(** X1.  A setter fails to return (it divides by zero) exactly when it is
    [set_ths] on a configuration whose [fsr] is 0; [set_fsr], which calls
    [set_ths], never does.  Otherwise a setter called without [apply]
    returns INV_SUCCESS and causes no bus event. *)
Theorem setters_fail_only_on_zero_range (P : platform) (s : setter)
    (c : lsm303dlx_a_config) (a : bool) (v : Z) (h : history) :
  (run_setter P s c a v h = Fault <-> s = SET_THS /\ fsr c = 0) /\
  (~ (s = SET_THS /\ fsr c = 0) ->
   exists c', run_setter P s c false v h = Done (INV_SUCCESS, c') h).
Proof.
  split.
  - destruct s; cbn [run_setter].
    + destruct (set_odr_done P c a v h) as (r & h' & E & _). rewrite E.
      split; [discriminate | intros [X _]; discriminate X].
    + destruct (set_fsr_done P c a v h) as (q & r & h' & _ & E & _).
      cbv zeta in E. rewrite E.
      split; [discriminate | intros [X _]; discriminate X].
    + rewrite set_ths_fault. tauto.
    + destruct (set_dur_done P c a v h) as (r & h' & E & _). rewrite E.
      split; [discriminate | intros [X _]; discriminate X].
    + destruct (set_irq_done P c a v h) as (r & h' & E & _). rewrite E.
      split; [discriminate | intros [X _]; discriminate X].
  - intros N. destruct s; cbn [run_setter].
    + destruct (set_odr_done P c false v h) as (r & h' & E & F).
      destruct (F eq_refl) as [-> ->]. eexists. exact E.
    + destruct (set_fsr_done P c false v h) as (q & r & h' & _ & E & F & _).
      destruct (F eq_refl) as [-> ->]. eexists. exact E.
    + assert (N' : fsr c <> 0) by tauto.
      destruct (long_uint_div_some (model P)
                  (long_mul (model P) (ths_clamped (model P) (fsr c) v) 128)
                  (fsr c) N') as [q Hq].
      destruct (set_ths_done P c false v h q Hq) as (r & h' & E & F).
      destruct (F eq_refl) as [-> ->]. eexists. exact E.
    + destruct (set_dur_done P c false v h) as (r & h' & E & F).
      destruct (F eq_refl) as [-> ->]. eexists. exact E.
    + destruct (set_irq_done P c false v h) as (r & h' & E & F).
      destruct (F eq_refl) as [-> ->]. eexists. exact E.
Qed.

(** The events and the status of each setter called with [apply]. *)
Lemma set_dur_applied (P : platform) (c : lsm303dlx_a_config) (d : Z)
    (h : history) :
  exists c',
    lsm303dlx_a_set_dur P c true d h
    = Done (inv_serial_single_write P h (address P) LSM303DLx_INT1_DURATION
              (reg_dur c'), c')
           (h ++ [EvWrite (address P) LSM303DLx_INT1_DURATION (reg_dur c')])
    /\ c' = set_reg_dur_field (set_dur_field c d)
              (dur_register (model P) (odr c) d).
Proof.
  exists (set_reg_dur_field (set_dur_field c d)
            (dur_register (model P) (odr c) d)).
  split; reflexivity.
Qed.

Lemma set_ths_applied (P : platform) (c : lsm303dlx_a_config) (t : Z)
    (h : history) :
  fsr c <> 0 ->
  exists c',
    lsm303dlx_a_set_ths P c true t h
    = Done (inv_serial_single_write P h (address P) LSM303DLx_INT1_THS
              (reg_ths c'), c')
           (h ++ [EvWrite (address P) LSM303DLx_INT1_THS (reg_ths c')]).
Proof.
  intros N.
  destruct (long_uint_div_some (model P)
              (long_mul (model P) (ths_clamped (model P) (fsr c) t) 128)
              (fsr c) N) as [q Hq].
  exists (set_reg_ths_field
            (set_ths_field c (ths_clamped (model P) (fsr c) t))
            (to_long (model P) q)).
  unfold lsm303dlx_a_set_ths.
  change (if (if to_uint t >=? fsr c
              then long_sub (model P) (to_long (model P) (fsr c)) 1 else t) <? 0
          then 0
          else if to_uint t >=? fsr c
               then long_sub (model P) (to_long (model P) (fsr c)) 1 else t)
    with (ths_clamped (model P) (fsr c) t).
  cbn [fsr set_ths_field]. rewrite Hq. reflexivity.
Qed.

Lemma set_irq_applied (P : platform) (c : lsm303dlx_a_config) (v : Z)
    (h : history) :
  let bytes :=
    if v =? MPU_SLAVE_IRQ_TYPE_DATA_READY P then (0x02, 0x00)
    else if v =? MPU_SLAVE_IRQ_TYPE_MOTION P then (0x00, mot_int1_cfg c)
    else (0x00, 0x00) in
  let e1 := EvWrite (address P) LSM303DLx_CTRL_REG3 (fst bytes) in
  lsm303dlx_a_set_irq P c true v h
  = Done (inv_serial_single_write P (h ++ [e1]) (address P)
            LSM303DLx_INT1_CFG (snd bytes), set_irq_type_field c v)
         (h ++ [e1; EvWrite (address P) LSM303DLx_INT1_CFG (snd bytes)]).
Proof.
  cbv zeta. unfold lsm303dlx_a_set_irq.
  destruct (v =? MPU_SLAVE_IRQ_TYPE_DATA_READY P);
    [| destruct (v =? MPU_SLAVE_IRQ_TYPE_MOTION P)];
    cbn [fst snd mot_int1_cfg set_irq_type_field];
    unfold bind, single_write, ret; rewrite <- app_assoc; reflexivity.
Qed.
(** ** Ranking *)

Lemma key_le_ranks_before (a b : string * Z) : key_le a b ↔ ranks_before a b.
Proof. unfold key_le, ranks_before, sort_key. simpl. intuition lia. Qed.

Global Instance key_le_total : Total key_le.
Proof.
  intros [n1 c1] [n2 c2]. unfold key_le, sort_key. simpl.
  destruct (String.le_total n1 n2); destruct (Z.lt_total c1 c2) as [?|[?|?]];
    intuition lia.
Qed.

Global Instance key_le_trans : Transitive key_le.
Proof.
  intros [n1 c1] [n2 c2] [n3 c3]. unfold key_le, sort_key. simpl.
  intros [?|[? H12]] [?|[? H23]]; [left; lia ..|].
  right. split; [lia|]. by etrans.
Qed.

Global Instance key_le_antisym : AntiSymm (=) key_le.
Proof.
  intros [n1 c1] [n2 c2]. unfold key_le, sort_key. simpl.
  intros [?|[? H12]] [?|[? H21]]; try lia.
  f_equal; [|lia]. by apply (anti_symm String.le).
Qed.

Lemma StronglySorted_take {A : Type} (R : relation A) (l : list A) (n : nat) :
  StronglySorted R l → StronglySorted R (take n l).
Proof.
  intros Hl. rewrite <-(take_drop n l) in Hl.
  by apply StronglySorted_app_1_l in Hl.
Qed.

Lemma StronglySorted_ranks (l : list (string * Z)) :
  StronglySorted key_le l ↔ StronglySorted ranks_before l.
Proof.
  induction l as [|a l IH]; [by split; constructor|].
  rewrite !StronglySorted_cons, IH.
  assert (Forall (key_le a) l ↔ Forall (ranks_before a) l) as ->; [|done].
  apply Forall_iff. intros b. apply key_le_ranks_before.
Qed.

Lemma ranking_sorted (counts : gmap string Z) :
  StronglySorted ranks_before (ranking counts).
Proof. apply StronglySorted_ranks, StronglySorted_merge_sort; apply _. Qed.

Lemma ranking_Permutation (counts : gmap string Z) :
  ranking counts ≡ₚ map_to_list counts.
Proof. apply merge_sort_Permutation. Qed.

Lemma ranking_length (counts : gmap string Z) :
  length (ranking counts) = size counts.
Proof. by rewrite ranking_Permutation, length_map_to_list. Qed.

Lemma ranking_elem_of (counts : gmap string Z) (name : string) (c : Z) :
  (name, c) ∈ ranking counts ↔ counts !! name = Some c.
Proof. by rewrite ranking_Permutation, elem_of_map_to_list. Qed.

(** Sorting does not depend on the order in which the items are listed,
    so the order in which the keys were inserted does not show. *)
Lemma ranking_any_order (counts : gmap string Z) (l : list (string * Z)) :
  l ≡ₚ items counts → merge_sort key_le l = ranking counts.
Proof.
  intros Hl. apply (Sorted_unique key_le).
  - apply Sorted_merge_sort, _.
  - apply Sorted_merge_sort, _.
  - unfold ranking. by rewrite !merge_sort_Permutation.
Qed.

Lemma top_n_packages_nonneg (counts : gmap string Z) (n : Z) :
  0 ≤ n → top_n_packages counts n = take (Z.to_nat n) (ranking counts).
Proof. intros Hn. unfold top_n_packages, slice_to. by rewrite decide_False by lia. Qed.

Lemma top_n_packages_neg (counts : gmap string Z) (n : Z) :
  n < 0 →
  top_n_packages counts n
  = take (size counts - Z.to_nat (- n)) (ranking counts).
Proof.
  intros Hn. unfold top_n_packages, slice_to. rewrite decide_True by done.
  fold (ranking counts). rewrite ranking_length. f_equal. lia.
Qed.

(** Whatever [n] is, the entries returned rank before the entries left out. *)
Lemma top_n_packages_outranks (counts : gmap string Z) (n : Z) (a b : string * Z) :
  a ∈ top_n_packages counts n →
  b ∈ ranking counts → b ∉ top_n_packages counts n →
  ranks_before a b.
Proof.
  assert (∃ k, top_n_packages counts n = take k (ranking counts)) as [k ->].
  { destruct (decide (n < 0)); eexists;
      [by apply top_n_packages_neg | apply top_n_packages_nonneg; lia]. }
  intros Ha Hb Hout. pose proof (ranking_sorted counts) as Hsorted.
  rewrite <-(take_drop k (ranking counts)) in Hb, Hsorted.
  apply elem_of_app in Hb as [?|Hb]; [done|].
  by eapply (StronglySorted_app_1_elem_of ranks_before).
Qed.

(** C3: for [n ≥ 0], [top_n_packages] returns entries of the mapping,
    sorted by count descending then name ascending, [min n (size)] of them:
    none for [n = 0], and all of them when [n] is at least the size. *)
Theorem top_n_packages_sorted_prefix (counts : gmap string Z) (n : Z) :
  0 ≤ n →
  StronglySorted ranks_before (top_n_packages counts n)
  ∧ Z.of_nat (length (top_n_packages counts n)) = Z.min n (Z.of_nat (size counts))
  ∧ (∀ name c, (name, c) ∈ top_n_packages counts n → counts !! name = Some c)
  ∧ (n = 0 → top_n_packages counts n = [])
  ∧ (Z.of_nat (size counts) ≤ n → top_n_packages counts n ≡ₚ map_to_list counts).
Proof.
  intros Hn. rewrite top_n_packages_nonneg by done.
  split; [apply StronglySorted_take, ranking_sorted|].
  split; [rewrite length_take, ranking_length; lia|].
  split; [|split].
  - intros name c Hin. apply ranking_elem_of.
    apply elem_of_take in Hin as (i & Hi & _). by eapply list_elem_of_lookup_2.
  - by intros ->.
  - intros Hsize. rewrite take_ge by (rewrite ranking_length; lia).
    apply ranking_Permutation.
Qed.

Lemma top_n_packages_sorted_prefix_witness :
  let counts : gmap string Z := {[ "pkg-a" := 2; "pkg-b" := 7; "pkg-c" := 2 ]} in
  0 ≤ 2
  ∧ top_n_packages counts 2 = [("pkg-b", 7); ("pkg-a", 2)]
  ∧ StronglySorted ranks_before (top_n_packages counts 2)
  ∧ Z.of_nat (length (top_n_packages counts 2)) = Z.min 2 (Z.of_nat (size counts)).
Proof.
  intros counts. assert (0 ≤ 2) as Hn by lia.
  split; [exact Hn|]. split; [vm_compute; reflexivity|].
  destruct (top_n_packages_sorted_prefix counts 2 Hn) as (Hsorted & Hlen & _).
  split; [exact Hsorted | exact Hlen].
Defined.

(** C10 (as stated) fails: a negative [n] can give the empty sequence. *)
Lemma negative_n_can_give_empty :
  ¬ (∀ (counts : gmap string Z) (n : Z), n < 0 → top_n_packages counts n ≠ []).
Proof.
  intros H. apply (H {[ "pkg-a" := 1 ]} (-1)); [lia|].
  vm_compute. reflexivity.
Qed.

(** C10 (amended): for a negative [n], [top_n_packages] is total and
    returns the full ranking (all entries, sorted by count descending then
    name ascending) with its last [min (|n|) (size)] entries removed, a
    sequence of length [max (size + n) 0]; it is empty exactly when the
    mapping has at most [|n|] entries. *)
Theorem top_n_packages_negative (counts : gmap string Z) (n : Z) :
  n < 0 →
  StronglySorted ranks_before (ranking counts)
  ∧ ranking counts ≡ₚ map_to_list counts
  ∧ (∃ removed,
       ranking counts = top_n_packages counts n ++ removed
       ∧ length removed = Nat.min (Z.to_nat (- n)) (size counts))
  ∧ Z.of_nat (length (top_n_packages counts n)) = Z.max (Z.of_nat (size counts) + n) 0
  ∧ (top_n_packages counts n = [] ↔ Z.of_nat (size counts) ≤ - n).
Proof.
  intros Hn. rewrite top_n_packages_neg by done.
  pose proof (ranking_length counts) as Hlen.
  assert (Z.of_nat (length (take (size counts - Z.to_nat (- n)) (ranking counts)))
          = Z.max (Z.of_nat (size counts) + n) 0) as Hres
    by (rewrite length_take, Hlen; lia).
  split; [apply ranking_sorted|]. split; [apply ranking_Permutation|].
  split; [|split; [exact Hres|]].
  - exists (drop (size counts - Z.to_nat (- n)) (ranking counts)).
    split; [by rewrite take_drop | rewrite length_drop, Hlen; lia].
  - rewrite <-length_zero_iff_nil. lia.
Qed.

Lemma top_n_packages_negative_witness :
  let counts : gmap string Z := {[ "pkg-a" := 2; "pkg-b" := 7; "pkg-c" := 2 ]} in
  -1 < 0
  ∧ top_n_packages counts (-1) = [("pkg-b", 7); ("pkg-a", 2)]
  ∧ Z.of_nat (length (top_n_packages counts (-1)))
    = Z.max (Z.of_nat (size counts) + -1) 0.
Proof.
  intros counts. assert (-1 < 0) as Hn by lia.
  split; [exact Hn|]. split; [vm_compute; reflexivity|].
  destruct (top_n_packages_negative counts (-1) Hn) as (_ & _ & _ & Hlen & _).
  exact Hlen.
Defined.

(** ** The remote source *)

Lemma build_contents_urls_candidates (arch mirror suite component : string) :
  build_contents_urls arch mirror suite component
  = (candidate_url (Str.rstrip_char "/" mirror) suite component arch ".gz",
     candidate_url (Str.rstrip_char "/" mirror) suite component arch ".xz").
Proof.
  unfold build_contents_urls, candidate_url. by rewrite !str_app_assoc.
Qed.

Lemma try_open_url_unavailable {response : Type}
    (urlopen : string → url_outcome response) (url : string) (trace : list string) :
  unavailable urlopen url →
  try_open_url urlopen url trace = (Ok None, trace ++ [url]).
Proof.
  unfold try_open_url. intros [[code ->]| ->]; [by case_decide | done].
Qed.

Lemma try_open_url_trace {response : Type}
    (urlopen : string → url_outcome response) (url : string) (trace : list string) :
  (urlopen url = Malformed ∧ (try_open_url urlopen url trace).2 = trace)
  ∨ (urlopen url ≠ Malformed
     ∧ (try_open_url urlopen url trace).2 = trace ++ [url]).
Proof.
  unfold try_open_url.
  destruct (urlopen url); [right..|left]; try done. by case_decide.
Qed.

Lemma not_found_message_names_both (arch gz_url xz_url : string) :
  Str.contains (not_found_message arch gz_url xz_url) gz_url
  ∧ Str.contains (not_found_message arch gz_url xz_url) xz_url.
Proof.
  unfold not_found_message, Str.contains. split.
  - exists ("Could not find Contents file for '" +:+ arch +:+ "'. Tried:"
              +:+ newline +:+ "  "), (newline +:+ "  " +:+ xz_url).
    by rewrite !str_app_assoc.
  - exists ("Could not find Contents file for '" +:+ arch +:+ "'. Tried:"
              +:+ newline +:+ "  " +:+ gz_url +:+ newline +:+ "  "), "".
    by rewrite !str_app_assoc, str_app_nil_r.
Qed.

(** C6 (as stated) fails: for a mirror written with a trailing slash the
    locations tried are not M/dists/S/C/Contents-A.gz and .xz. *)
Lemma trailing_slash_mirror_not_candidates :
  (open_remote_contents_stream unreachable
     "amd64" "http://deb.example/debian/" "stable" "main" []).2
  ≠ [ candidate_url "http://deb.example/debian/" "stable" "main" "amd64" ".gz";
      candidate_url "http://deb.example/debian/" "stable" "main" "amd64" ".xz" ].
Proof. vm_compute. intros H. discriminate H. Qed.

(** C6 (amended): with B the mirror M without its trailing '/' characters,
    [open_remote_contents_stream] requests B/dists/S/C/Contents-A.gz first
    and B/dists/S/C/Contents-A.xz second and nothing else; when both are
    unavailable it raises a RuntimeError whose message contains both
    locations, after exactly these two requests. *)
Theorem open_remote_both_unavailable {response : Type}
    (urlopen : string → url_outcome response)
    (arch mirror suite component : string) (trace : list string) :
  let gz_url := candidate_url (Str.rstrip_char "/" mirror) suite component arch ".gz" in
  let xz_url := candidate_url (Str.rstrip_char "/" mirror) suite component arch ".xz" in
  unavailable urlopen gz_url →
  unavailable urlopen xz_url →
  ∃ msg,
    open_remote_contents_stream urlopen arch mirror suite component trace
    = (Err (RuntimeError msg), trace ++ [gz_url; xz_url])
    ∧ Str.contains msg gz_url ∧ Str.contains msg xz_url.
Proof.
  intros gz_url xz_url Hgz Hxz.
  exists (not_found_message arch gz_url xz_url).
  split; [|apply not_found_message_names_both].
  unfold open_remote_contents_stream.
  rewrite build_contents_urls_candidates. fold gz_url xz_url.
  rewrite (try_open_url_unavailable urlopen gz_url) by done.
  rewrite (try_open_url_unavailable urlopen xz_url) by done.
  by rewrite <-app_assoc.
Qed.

◆ ◆ ◆

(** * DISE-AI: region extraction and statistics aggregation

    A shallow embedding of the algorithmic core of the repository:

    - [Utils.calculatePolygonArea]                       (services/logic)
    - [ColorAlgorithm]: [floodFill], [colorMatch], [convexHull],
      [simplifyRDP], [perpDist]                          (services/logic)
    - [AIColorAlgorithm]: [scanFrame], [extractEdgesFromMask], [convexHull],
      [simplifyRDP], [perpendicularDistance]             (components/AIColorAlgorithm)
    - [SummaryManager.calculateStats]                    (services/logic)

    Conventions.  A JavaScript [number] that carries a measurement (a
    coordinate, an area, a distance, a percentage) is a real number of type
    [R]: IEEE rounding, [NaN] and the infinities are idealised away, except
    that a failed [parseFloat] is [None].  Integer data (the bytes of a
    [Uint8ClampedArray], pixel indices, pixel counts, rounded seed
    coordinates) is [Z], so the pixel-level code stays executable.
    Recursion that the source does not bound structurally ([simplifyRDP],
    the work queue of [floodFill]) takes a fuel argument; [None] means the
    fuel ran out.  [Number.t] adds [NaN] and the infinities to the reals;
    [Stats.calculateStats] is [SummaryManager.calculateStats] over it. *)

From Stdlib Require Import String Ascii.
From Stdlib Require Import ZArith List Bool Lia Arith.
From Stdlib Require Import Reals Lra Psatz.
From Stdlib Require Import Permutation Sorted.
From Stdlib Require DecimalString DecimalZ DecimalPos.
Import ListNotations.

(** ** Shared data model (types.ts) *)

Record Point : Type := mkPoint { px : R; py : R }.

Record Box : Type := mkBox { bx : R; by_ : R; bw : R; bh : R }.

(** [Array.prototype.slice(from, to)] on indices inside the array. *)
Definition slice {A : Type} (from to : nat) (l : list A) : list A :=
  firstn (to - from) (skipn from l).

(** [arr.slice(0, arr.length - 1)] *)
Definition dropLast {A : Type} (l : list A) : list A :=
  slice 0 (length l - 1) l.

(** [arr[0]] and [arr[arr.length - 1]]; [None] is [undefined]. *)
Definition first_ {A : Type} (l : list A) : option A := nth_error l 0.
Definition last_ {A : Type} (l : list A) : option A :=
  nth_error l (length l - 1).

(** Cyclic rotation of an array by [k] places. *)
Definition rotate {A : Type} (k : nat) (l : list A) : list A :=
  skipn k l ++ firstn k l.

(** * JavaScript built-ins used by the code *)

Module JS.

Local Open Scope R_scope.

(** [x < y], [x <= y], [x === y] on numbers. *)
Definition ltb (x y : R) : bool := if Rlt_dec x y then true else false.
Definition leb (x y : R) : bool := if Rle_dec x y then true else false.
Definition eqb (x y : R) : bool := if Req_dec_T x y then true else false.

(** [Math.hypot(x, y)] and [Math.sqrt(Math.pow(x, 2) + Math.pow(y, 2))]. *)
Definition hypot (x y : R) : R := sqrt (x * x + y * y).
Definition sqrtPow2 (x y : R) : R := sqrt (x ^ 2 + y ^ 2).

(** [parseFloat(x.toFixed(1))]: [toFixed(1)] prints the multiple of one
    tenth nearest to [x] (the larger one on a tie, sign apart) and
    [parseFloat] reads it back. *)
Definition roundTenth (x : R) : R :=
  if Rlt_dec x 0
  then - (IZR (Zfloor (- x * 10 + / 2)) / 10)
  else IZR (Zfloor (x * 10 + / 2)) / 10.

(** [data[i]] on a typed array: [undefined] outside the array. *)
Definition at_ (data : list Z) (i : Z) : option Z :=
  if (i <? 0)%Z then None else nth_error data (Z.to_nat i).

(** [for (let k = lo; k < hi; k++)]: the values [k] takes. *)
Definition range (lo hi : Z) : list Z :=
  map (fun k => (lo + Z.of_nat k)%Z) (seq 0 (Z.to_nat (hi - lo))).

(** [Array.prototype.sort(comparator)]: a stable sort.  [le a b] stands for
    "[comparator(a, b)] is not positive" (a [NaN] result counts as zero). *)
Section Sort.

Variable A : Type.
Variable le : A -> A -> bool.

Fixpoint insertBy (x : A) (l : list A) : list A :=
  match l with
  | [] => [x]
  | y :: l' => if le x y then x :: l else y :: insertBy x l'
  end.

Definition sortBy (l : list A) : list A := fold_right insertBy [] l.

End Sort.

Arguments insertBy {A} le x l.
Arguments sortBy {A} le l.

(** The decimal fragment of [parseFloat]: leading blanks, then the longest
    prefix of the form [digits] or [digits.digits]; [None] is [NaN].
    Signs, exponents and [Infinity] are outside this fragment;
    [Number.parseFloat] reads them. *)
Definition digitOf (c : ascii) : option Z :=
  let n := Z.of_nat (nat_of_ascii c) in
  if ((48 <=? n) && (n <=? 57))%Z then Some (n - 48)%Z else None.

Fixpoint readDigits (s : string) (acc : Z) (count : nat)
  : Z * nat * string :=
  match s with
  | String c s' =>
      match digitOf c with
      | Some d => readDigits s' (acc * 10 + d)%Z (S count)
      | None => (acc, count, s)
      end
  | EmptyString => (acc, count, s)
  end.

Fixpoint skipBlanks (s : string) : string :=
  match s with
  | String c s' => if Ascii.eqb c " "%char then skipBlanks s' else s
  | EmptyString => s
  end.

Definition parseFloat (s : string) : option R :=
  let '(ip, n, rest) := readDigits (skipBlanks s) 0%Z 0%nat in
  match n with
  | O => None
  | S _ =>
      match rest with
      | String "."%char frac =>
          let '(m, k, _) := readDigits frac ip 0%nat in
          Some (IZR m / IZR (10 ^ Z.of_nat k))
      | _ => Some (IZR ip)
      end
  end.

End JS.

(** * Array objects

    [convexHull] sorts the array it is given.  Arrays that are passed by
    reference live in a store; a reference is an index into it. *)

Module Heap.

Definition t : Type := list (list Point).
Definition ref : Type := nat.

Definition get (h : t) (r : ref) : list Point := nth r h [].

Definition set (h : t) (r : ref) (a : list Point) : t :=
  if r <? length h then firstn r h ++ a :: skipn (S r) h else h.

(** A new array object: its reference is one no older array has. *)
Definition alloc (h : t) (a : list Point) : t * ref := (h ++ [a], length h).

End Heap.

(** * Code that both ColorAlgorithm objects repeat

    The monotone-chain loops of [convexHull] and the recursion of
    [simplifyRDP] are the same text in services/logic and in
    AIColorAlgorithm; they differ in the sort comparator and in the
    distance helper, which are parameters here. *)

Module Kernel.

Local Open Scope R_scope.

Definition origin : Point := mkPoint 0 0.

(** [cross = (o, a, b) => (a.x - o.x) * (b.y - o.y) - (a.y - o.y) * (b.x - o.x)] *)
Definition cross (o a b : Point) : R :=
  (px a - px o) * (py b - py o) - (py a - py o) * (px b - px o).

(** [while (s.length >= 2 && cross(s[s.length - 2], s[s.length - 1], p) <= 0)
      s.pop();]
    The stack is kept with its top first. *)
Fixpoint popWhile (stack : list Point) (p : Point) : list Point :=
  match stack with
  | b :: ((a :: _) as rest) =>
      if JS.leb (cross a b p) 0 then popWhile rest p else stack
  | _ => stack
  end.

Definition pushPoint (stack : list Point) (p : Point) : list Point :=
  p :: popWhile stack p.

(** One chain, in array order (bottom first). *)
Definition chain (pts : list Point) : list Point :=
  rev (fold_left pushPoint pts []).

◆ ◆ ◆

**EXERCISE AIM**
Within the data above, the lines from the one with "Definition t : Type := list (list Point)." to the one with "rev (fold_left pushPoint pts [])." must be repeated exactly; no other line belongs in the answer.

**ANSWER FOR THE TASK**
Definition t : Type := list (list Point).
Definition ref : Type := nat.

Definition get (h : t) (r : ref) : list Point := nth r h [].

Definition set (h : t) (r : ref) (a : list Point) : t :=
  if r <? length h then firstn r h ++ a :: skipn (S r) h else h.

(** A new array object: its reference is one no older array has. *)
Definition alloc (h : t) (a : list Point) : t * ref := (h ++ [a], length h).

End Heap.

(** * Code that both ColorAlgorithm objects repeat

    The monotone-chain loops of [convexHull] and the recursion of
    [simplifyRDP] are the same text in services/logic and in
    AIColorAlgorithm; they differ in the sort comparator and in the
    distance helper, which are parameters here. *)

Module Kernel.

Local Open Scope R_scope.

Definition origin : Point := mkPoint 0 0.

(** [cross = (o, a, b) => (a.x - o.x) * (b.y - o.y) - (a.y - o.y) * (b.x - o.x)] *)
Definition cross (o a b : Point) : R :=
  (px a - px o) * (py b - py o) - (py a - py o) * (px b - px o).

(** [while (s.length >= 2 && cross(s[s.length - 2], s[s.length - 1], p) <= 0)
      s.pop();]
    The stack is kept with its top first. *)
Fixpoint popWhile (stack : list Point) (p : Point) : list Point :=
  match stack with
  | b :: ((a :: _) as rest) =>
      if JS.leb (cross a b p) 0 then popWhile rest p else stack
  | _ => stack
  end.

Definition pushPoint (stack : list Point) (p : Point) : list Point :=
  p :: popWhile stack p.

(** One chain, in array order (bottom first). *)
Definition chain (pts : list Point) : list Point :=
  rev (fold_left pushPoint pts []).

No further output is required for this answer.